Provided entries:
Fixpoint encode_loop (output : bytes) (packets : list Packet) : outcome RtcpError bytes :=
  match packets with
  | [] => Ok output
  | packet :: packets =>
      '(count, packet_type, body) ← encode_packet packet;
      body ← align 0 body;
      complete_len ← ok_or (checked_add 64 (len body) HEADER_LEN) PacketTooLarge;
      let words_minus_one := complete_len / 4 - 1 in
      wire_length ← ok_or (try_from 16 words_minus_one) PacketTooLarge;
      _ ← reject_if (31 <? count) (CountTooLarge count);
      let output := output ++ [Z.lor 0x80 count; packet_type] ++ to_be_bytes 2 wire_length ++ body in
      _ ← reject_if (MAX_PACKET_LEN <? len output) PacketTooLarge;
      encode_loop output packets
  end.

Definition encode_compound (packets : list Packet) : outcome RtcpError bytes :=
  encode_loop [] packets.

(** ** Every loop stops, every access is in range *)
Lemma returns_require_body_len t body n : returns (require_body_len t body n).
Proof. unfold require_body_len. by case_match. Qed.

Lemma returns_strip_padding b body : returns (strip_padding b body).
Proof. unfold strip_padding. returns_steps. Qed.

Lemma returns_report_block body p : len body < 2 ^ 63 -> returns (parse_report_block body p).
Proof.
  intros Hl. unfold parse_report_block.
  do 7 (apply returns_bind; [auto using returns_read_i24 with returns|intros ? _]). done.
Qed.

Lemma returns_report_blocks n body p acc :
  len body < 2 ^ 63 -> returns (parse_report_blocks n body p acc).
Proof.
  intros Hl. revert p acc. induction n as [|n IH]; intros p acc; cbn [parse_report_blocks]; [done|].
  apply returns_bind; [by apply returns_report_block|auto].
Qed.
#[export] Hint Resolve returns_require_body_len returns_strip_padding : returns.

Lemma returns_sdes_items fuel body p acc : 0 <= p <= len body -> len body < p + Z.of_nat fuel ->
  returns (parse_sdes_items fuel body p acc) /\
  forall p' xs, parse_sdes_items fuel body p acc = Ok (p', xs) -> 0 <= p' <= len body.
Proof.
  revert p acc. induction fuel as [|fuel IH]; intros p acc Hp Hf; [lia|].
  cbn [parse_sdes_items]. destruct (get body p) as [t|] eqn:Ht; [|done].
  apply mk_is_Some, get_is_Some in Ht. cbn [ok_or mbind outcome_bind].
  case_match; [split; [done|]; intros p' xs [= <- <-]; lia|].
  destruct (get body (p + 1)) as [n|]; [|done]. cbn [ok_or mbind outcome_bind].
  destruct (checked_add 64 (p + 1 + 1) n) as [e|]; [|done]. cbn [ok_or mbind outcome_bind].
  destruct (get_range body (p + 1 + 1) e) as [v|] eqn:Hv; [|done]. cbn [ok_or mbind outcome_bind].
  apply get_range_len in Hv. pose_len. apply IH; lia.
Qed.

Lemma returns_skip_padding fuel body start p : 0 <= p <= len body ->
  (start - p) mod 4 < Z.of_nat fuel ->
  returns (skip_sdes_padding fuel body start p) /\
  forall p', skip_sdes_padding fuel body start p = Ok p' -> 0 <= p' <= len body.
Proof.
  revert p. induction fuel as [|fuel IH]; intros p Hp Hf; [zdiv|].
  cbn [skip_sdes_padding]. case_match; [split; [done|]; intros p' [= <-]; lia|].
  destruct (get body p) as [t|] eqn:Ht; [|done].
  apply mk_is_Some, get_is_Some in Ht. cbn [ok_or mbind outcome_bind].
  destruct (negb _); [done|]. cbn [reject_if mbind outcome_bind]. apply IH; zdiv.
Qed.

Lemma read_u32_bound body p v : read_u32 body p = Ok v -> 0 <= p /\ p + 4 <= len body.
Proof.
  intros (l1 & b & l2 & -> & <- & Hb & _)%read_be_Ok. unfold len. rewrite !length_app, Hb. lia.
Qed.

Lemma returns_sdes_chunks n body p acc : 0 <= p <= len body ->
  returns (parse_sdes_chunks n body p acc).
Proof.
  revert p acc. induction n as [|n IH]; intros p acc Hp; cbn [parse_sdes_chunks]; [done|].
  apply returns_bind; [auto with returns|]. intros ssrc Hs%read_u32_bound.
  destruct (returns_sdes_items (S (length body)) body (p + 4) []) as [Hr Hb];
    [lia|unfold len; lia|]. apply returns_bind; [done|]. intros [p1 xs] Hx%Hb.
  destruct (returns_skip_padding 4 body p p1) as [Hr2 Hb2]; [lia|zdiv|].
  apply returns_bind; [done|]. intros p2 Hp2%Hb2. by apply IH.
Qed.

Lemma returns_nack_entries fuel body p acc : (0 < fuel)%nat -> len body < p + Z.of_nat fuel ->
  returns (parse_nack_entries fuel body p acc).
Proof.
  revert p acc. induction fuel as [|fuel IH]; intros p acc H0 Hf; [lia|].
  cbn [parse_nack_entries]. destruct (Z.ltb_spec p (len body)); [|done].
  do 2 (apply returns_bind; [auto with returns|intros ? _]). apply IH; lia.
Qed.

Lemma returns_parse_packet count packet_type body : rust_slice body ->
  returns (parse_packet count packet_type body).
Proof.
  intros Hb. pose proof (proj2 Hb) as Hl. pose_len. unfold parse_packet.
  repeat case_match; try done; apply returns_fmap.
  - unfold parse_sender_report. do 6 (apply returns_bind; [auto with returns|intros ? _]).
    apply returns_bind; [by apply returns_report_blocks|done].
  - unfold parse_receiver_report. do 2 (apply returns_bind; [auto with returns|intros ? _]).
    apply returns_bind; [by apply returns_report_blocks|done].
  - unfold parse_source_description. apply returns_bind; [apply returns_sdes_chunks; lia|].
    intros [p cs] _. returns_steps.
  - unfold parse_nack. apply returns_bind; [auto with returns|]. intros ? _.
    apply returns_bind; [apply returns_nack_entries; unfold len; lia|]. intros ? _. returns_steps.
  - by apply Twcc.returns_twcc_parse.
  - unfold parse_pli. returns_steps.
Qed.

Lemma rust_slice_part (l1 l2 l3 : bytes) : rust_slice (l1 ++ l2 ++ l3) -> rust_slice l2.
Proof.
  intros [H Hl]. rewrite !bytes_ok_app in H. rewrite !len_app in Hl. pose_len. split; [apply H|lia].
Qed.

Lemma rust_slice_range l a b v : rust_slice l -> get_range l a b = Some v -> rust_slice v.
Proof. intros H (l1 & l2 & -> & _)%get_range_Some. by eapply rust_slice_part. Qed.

The task:
The required output is every line above from the one with "Lemma returns_nack_entries fuel" down to the one with "cbn [parse_nack_entries]. destruct", restated word for word, ends included.

Completed exercise:
Lemma returns_nack_entries fuel body p acc : (0 < fuel)%nat -> len body < p + Z.of_nat fuel ->
  returns (parse_nack_entries fuel body p acc).
Proof.
  revert p acc. induction fuel as [|fuel IH]; intros p acc H0 Hf; [lia|].
  cbn [parse_nack_entries]. destruct (Z.ltb_spec p (len body)); [|done].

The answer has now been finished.